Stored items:
(* ===== verification/Demo.v ===== *)
(** * Concrete instances for the witnesses

    A runtime whose clock counts the reads, a provider whose deletions
    fail, and pools and worlds over the mock provider. *)

From stdpp Require Import pretty.
From S2P Require Import Prelude Effects Cache Provider PoolManager PoolInv PoolSpec.

(** ** Concrete instances *)

(** A clock that counts reads, numbered identifiers, and the order in
    which the finite map lists its entries. *)
Definition demo_runtime : Runtime := {|
  env_now := Z.of_nat;
  env_uuid k := "session-" +:+ pretty k;
  env_range _ := map_to_list;
|}.

#[export] Instance demo_runtime_laws : @RuntimeLaws demo_runtime.
Proof.
  split; simpl.
  - intros k1 k2 Heq. apply (inj pretty). by apply (inj (String.app "session-")) in Heq.
  - done.
  - apply _.
Qed.

(** The mock provider with a [DeleteSandbox] that always fails. *)
Record StuckProvider := mkStuck { stuck_mock : MockSandboxProvider }.

#[export] Instance stuck_provider : SandboxProvider StuckProvider := {|
  CreateSandbox s := let '(r, m) := mock_CreateSandbox (stuck_mock s) in (r, mkStuck m);
  DeleteSandbox _ s := (Some (ErrNew "forbidden"), s);
|}.

#[export] Program Instance stuck_provider_laws : SandboxProviderLaws StuckProvider :=
  {| live s := mock_issued (stuck_mock s) |}.
Next Obligation.
  intros [m] name fqdn p' H. pose proof (create_fresh m name fqdn) as Hf.
  simpl in *. simplify_eq/=. by apply (Hf (mkMock (targetFQDN m) (S (counter m)))).
Qed.
Next Obligation. done. Qed.
Next Obligation. intros s name r p' [= <- <-]. set_solver. Qed.
Next Obligation. by intros s name e p' [= <- <-]. Qed.

(** ** Worlds *)

#[local] Existing Instance demo_runtime.

(** A pool of two slots over the mock provider. *)
Definition demo_pool : PoolManager := mkPoolManager 2 "opencode" true.

(** A pool of one slot. *)
Definition tiny_pool : PoolManager := mkPoolManager 1 "opencode" false.

Definition demo_start : world MockSandboxProvider :=
  init_world (NewMockSandboxProvider "sandbox:4096").

Definition world_after {P} `{SandboxProvider P} (p : PoolManager) (ops : list pool_op)
    (w : world P) : world P :=
  match run_ops p ops w with Some (_, w') => w' | None => w end.

(** One warm sandbox, and one allocated to a user. *)
Definition demo_warm : world MockSandboxProvider :=
  world_after demo_pool [OpAllocateWarm] demo_start.
Definition demo_active : world MockSandboxProvider :=
  world_after demo_pool [OpAllocateWarm; OpAllocate "alice"] demo_start.

Definition stuck_active : world StuckProvider :=
  world_after demo_pool [OpAllocate "alice"]
    (init_world (mkStuck (NewMockSandboxProvider "sandbox:4096"))).

Lemma world_after_inv {P} `{SandboxProviderLaws P} p ops (w : world P) :
  pool_inv p w → pool_inv p (world_after p ops w).
Proof.
  intros Hinv. unfold world_after.
  destruct (run_ops_inv p ops w Hinv) as (rs & w' & -> & Hinv'). done.
Qed.

Lemma demo_start_inv : pool_inv demo_pool demo_start.
Proof. by apply pool_inv_init. Qed.

Lemma tiny_start_inv : pool_inv tiny_pool demo_start.
Proof. by apply pool_inv_init. Qed.

Lemma demo_warm_inv : pool_inv demo_pool demo_warm.
Proof. apply world_after_inv, demo_start_inv. Qed.

Lemma demo_active_inv : pool_inv demo_pool demo_active.
Proof. apply world_after_inv, demo_start_inv. Qed.

Lemma stuck_active_inv : pool_inv demo_pool stuck_active.
Proof. apply world_after_inv. by apply pool_inv_init. Qed.

Example demo_active_len : Len (w_cache demo_active) = 1.
Proof. vm_compute. reflexivity. Qed.

(** The allocation in [demo_active]. *)
Definition demo_first : Allocation := deref (w_heap demo_active) 1%positive.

WORK INSTRUCTIONS: Search the records for the word "mkPoolManager". Copy every line that has it.

ANSWER BOX:
Definition demo_pool : PoolManager := mkPoolManager 2 "opencode" true.
Definition tiny_pool : PoolManager := mkPoolManager 1 "opencode" false.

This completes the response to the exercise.